(Beginning of RECORDED DATA)

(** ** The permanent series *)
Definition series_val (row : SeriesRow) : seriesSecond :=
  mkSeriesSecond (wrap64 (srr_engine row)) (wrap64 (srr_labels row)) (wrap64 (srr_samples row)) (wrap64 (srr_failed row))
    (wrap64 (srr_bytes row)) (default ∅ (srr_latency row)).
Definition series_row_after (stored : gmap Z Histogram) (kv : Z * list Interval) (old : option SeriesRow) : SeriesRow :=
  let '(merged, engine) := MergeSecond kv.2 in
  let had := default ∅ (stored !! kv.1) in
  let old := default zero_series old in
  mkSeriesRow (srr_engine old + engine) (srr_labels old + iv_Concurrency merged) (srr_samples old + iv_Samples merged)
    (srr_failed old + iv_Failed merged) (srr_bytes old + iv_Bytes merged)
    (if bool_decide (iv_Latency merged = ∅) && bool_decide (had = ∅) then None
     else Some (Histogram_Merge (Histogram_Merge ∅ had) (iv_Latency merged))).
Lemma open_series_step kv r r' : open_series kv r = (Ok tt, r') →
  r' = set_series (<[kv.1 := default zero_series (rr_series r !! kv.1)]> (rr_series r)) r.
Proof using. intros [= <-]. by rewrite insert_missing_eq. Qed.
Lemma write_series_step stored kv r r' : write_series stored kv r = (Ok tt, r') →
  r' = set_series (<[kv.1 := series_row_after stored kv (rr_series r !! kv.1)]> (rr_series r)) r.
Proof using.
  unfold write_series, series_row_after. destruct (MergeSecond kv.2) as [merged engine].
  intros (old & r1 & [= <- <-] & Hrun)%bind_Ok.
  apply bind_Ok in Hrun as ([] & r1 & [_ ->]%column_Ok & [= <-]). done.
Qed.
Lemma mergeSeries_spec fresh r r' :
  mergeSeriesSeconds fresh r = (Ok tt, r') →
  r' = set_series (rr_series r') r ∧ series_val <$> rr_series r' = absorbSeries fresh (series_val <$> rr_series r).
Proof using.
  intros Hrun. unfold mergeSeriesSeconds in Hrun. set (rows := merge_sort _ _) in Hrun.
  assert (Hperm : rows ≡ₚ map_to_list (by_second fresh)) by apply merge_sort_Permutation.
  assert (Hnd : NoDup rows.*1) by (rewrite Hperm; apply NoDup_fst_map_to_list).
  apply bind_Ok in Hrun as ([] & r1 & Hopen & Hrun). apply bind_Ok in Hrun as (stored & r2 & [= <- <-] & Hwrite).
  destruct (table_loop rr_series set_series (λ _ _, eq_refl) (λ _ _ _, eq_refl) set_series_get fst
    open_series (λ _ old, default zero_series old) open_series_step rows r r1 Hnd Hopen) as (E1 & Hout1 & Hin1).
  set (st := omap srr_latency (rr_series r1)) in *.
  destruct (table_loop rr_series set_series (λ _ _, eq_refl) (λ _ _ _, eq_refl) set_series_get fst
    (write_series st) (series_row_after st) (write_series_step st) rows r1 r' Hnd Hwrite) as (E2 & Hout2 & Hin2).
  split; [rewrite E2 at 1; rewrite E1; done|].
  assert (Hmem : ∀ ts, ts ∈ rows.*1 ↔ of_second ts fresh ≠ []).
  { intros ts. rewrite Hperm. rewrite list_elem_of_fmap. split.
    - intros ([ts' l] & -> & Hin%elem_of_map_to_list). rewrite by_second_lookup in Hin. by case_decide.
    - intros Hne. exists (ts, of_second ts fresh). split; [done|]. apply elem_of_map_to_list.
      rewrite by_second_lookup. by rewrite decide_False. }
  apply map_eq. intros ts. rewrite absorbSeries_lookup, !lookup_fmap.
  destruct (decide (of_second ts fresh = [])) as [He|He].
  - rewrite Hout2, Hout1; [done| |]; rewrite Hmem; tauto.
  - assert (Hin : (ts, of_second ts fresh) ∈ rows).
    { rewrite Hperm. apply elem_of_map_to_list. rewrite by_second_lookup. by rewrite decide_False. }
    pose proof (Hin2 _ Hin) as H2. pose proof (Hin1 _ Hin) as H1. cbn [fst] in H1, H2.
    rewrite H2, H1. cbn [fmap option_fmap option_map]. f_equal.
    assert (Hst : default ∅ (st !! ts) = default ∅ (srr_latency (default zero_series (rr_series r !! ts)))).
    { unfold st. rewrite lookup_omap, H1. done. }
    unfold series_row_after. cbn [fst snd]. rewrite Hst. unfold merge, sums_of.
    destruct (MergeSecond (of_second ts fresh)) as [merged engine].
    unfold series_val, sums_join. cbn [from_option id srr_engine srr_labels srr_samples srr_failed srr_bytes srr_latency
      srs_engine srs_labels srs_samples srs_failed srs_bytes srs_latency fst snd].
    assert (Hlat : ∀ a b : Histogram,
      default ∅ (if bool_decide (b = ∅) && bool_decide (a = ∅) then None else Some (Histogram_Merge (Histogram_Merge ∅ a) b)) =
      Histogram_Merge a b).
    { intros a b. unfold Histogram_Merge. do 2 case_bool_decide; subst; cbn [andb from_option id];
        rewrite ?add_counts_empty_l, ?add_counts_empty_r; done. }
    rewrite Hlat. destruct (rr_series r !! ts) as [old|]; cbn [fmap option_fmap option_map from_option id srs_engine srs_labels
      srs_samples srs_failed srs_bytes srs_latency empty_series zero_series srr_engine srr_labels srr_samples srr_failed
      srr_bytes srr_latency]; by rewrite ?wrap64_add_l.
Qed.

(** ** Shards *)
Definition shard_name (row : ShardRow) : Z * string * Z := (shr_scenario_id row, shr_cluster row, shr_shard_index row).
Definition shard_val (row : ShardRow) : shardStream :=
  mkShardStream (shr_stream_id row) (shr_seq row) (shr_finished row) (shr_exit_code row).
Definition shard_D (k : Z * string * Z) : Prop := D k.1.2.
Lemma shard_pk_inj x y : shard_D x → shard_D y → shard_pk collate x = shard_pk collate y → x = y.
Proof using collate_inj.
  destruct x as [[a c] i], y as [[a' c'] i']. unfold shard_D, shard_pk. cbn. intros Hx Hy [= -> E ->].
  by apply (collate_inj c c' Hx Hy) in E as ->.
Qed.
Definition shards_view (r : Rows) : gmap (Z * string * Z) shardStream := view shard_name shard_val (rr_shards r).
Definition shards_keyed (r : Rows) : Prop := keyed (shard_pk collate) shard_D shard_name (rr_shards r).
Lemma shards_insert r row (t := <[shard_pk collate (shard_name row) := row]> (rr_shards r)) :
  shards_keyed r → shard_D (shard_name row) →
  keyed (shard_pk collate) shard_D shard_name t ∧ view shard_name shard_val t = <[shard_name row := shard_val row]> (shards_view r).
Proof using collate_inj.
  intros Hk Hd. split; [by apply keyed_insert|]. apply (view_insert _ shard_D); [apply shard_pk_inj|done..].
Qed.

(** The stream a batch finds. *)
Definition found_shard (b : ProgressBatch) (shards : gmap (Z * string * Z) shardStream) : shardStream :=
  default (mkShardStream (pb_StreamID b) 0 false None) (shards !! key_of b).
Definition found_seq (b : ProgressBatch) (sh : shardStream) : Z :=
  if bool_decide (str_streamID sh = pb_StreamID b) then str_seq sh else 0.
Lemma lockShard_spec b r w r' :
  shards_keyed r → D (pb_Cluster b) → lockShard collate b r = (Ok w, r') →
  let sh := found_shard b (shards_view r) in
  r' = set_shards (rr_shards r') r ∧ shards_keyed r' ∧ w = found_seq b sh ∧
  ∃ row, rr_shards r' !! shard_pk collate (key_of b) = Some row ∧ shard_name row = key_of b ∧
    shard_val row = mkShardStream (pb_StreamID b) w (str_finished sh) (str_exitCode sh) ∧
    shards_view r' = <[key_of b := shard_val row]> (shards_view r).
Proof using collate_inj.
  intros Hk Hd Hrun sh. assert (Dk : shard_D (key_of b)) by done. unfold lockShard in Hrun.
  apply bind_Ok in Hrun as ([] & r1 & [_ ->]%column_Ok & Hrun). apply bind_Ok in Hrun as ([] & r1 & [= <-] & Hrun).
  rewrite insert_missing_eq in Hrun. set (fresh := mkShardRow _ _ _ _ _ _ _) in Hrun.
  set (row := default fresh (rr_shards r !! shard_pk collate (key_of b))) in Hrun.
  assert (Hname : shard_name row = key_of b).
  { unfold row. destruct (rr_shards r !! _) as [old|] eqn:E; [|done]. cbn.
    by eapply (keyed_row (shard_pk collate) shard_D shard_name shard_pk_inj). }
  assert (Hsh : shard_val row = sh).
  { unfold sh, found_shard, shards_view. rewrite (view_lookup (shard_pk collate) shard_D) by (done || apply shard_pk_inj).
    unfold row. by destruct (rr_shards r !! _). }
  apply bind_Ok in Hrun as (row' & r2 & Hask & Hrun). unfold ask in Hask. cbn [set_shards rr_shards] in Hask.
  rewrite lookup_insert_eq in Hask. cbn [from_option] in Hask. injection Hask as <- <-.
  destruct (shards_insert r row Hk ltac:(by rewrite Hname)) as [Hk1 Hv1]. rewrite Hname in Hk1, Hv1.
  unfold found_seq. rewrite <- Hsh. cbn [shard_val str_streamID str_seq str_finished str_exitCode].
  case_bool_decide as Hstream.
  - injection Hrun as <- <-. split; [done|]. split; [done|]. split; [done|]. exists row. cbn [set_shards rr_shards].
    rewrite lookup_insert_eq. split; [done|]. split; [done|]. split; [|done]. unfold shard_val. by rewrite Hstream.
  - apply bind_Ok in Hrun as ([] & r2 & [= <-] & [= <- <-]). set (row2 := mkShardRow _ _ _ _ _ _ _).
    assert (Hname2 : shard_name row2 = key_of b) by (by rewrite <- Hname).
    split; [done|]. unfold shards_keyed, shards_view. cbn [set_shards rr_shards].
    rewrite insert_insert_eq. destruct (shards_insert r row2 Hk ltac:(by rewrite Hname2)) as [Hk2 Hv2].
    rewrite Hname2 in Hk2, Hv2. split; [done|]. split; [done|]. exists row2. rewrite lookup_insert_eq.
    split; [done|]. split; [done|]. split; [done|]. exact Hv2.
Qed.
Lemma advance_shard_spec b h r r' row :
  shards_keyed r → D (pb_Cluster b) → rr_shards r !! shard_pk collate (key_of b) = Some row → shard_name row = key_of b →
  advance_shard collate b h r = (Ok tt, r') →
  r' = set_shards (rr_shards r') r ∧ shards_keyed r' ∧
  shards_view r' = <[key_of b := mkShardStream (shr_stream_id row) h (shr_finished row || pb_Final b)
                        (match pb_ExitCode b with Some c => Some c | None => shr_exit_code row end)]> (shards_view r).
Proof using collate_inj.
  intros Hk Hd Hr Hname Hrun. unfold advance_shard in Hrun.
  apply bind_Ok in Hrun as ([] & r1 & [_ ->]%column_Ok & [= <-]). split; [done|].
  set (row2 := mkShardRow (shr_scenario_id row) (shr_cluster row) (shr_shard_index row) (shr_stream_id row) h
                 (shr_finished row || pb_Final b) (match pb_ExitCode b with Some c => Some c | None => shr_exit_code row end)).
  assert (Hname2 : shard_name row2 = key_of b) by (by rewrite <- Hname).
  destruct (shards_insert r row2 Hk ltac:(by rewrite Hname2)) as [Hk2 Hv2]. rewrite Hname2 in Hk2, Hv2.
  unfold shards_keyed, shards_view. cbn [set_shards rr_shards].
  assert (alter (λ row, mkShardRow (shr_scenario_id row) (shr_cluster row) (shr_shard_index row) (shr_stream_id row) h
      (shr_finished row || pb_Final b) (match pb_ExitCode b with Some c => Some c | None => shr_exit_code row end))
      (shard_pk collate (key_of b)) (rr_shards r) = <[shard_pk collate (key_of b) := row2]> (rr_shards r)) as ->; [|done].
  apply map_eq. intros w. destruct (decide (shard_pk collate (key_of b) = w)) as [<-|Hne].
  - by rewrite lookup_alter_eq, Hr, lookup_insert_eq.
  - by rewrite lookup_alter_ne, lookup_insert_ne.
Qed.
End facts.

(End of RECORDED DATA)

- TASK INSTRUCTIONS
Your answer should be the exact lines above from the one with "split; [done|]. split; [done|]. split; [done|]. exact" through the one with "assert (alter (λ", both included, and nothing besides.

- SOLUTION FOR THIS PROBLEM
    split; [done|]. split; [done|]. split; [done|]. exact Hv2.
Qed.
Lemma advance_shard_spec b h r r' row :
  shards_keyed r → D (pb_Cluster b) → rr_shards r !! shard_pk collate (key_of b) = Some row → shard_name row = key_of b →
  advance_shard collate b h r = (Ok tt, r') →
  r' = set_shards (rr_shards r') r ∧ shards_keyed r' ∧
  shards_view r' = <[key_of b := mkShardStream (shr_stream_id row) h (shr_finished row || pb_Final b)
                        (match pb_ExitCode b with Some c => Some c | None => shr_exit_code row end)]> (shards_view r).
Proof using collate_inj.
  intros Hk Hd Hr Hname Hrun. unfold advance_shard in Hrun.
  apply bind_Ok in Hrun as ([] & r1 & [_ ->]%column_Ok & [= <-]). split; [done|].
  set (row2 := mkShardRow (shr_scenario_id row) (shr_cluster row) (shr_shard_index row) (shr_stream_id row) h
                 (shr_finished row || pb_Final b) (match pb_ExitCode b with Some c => Some c | None => shr_exit_code row end)).
  assert (Hname2 : shard_name row2 = key_of b) by (by rewrite <- Hname).
  destruct (shards_insert r row2 Hk ltac:(by rewrite Hname2)) as [Hk2 Hv2]. rewrite Hname2 in Hk2, Hv2.
  unfold shards_keyed, shards_view. cbn [set_shards rr_shards].
  assert (alter (λ row, mkShardRow (shr_scenario_id row) (shr_cluster row) (shr_shard_index row) (shr_stream_id row) h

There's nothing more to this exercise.